El expresidente ganó Minas Gerais, un estado que sirve como barómetro, ya que ahí han ganado todos los candidatos que finalmente han triunfado en las elecciones. Sin embargo, la carrera entre los dos favoritos –una elección, para muchos, entre opciones indeseables– resultó incómodamente reñida.
El “voto envergonhado”, o “voto avergonzado” oculto, benefició a Bolsonaro en regiones populosas como São Paulo, mientras que los candidatos menores y la baja participación le restaron ventaja a Lula. Aunque votar en Brasil es obligatorio, más de uno de cada cinco brasileños elegibles no votó; se trata de la tasa de abstención más alta para esta etapa desde 1998.
Ahora Lula entra en la recta final de la campaña a la cabeza, pero a la defensiva. La capacidad de Bolsonaro de empujar la votación a una segunda vuelta desafiando las encuestas, por el contrario, le ha dado una razón adicional para cuestionar los pronósticos oficiales. Ya ha asegurado haber “derrotado una mentira” el domingo. Así, empoderado, hará lo que pueda para ganar terreno, crear problemas, o ambas cosas, especialmente si el resultado de la segunda ronda resulta ajustado y las fuerzas de seguridad le son leales.
Hoy es difícil no estar ansioso por el destino de la democracia más grande de América Latina y la economía más fuerte de la región.
Obviamente, Bolsonaro –un hombre que ha tenido dificultades para cumplir sus promesas de reforma económica, que tuvo mal manejo de una pandemia que cobró casi 690,000 vidas y que sembró profundas divisiones con sus desvergonzadas tendencias autoritarias– todavía tiene una oportunidad. Los candidatos no tienden a recuperarse después de perder la primera ronda de votación. Pero esta carrera es inusual, y Bolsonaro buscará ampliar el apoyo redoblando las acusaciones de corrupción.
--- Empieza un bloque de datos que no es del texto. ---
(** The callback of [forEach]. *)
Definition display (item : FileInfo) : Shown :=
  let details :=
    (match size item with
     | Some bytes => " (" +:+ formatFileSize bytes +:+ ")"
     | None => ""
     end)
    +:+ (match modified item with
         | Some date => " - " +:+ date
         | None => ""
         end) in
  Row (isDirectory item) (name item) details.

Definition count (l : list FileInfo) : string :=
  decimal (Z.of_nat (length l)).

Definition totals (fileInfos : list FileInfo) : Line :=
  Log ("Total: " +:+ count fileInfos +:+ " items ("
         +:+ count (List.filter (fun f => isDirectory f) fileInfos)
         +:+ " directories, "
         +:+ count (List.filter (fun f => negb (isDirectory f)) fileInfos)
         +:+ " files)").

(** [listDirectoryContents]: the outcome and the lines written. *)
Definition listDirectoryContents (env : Env) (user : AuthUser)
    : Result unit * list Shown :=
  let header :=
    [ Text (Log ("Directory Contents for " +:+ default "null" (email user)));
      Text (Log ("Current directory: " +:+ pathString (cwd env))) ] in
  match readdir env with
  | Ok items =>
      if (length items =? 0)%nat then
        (Ok tt, header ++ [Text (Log "This directory is empty")])%list
      else
        let fileInfos := sort (compareInfos env) (map (describe env) items) in
        (Ok tt, header ++ map display fileInfos ++ [Text (totals fileInfos)])%list
  | Throw error =>
      (Ok tt,
       header ++ [Text (LogError ("Error listing directory contents: "
                                    +:+ message error))])%list
  end.

End Listing.

(** ** The earlier revision of [createZipFile] (unnamed/part_002)

    The glob is called without [dot] and without a prefix, and the
    ignore list names two directories only. *)

Module Earlier.

Definition ignoreList : list string := ["node_modules/**"; ".git/**"].

Definition archiveEntries (sourceDir : Path) (listing : list Node)
    : option (list ArchiveEntry) :=
  match glob "**/*" ignoreList false listing with
  | Some matches =>
      Some (map (fun e =>
                   mkArchiveEntry (relative e)
                     (sourceDir ++ relative e)%list (isDirectory e))
              matches)
  | None => None
  end.

Definition createZipFile (env : Env) (sourceDir outputPath : Path)
    : M unit :=
  fun w =>
    let opened := setDisk (<[outputPath := Partial]> (disk w)) w in
    match archiveError env with
    | Some err => (Throw err, opened)
    | None =>
        let written :=
          setDisk (<[outputPath := Zip (archiveEntries sourceDir (listing env))]>
                     (disk opened)) opened in
        print (Log "Archive size") written
    end.

End Earlier.

(** * More vocabulary *)

(** ** The publication request *)

(** The error the [catch] of [createAppInBackend] throws for the error
    it caught. *)
Definition rethrown (error : Error) : Error :=
  if String.eqb (name error) "AbortError" then newError timedOutMessage
  else if includes "fetch" (message error) then newError unreachableMessage
  else wrapped (message error).

(** Whether the request ends up aborted: it has not settled when the
    timer fires. *)
Definition abortedFlag (o : FetchOutcome) : bool :=
  match o with
  | Responds afterMs _ => negb (afterMs <? timeoutMs)%Z
  | Fails afterMs _ => negb (afterMs <? timeoutMs)%Z
  | Silent => true
  end.

(** The one request of a publication. *)
Definition publishRequest (env : Env) (token fileName appName : string)
    : Request :=
  mkRequest BACKEND_ENDPOINT "POST" token "application/json" fileName appName
    (abortedFlag (fetchOutcome env)).

(** ** What a run leaves on the remote side *)

(** The upload of an archive for a user. *)
Definition storedAs (user : AuthUser) (fileName : string) (archive : Blob)
    : Upload :=
  mkUpload ("source_files/" +:+ uid user +:+ "/" +:+ fileName)
    "application/zip" archive.

(** Nothing; or the upload alone; or the upload and then the request, which
    takes a token and an upload that completed. *)
Definition remoteEffects (env : Env) (user : AuthUser) (archive : Blob)
    (fileName appName : string) (w w' : World) : Prop :=
  (uploads w' = uploads w /\ requests w' = requests w)
  \/ (uploads w' = (uploads w ++ [storedAs user fileName archive])%list
      /\ requests w' = requests w)
  \/ (exists token,
        idToken user = Ok token
        /\ uploadError env = None /\ readFileError env = None
        /\ uploads w' = (uploads w ++ [storedAs user fileName archive])%list
        /\ requests w'
           = (requests w ++ [publishRequest env token fileName appName])%list).

(** The app name the workflow goes on with. *)
Definition chosenName (env : Env) : string :=
  trim (default "" (Prompt.appName (textPrompt validate (keys env)))).

(** The archive [createZipFile] writes in a run of [createApp]. *)
Definition archiveOf (env : Env) : Blob :=
  Zip (archiveEntries (cwd env) (tempZipPathOf env) (listing env)).

(** Every path but [p] holds what it held. *)
Definition sameElsewhere (p : Path) (w w' : World) : Prop :=
  forall q, q <> p -> disk w' !! q = disk w !! q.

(** The three directory names of the ignore list. *)
Definition ignoredDirectories : list string := ["node_modules"; ".git"; "dist"].

(** ** Email addresses and credentials *)

Fixpoint allChars (p : ascii -> bool) (s : string) : bool :=
  match s with
  | EmptyString => true
  | String c rest => p c && allChars p rest
  end.

(** A character an address part may hold: no white space, no at sign. *)
Definition addressChar (c : ascii) : bool :=
  negb (isWhiteSpace c) && negb (Ascii.eqb c "@").

(** A part of an address: not empty, of such characters only. *)
Definition addressPart (s : string) : bool :=
  negb (String.eqb s "") && allChars addressChar s.

(** Credentials that pass the two [validate] callbacks. *)
Definition validCredentials (email password : string) : Prop :=
  AuthManager.validateEmail email = Accepted
  /\ AuthManager.validatePassword password = Accepted.

(** The credentials a round ends up with. *)
Definition emailOf (r : AuthManager.Round) : string :=
  default "" (AuthManager.answer
                (textPrompt AuthManager.validateEmail (AuthManager.emailKeys r))).

Definition passwordOf (r : AuthManager.Round) : string :=
  default "" (AuthManager.answer
                (textPrompt AuthManager.validatePassword (AuthManager.passwordKeys r))).

(** Both questions of a round are answered. *)
Definition answersBoth (r : AuthManager.Round) : bool :=
  negb (AuthManager.unanswered
          (textPrompt AuthManager.validateEmail (AuthManager.emailKeys r)))
  && negb (AuthManager.unanswered
             (textPrompt AuthManager.validatePassword (AuthManager.passwordKeys r))).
De hecho, la única certeza de cara a las próximas cuatro semanas es que el discurso amargo, la violencia de campaña y las amenazas de desafío empeorarán. Ya a última hora del domingo, los partidarios del actual presidente lanzaban acusaciones sin fundamento de fraude y delito en las redes sociales, mientras que él mismo volvió a insinuar la supuesta lealtad de Lula con la extrema izquierda, incluida Venezuela.
“Entiendo el deseo de cambio”, dijo el presidente después de la votación, proclamando su confianza en una victoria. “Pero, en esta segunda vuelta mostraremos [a los votantes] que el cambio que buscan podría ser para peor”.
Luego está la sólida participación de exministros de alto perfil y aliados populistas de Bolsonaro en el Congreso y a nivel estatal, lo que sugiere que su tipo de política conservadora trumpiana de extrema derecha perdurará.
Ha desplazado a una derecha más moderada en Brasil, lo que reduce las posibilidades de los profundos cambios económicos estructurales que necesita el país, imposibles sin una amplia alianza (esto no fue del todo una repetición del 2018: aunque su hijo Eduardo Bolsonaro ganó la reelección a la Cámara de Diputados, pasó de más de 1.8 millones de votos, un récord, a menos de la mitad de eso). Incluso si Lula finalmente gana, la sólida participación en el Congreso para el partido del presidente pondrá a prueba su temple parlamentario.
Sin embargo, quizás el detalle más preocupante del domingo fue el alto nivel de apatía y descontento. Entre los que votaron, hubo más personas que votaron en blanco o nulo que las que respaldaron a la candidata que quedó en tercer lugar, Simone Tebet.
Es fácil exagerar el pesimismo. Todas las elecciones en Brasil desde la llegada de la democracia han sido una hazaña espectacular, ya que esta vasta nación vota e informa los resultados en cuestión de horas. Durante meses, instituciones democráticas como el Supremo Tribunal Federal han demostrado ser baluartes contra el aventurerismo presidencial, y aliados dentro y fuera de Brasil se han expresado de manera tranquilizadora. En las primeras horas posteriores a la votación, al menos, los candidatos se comportaron con decoro.
Pero la verdadera carrera comienza ahora.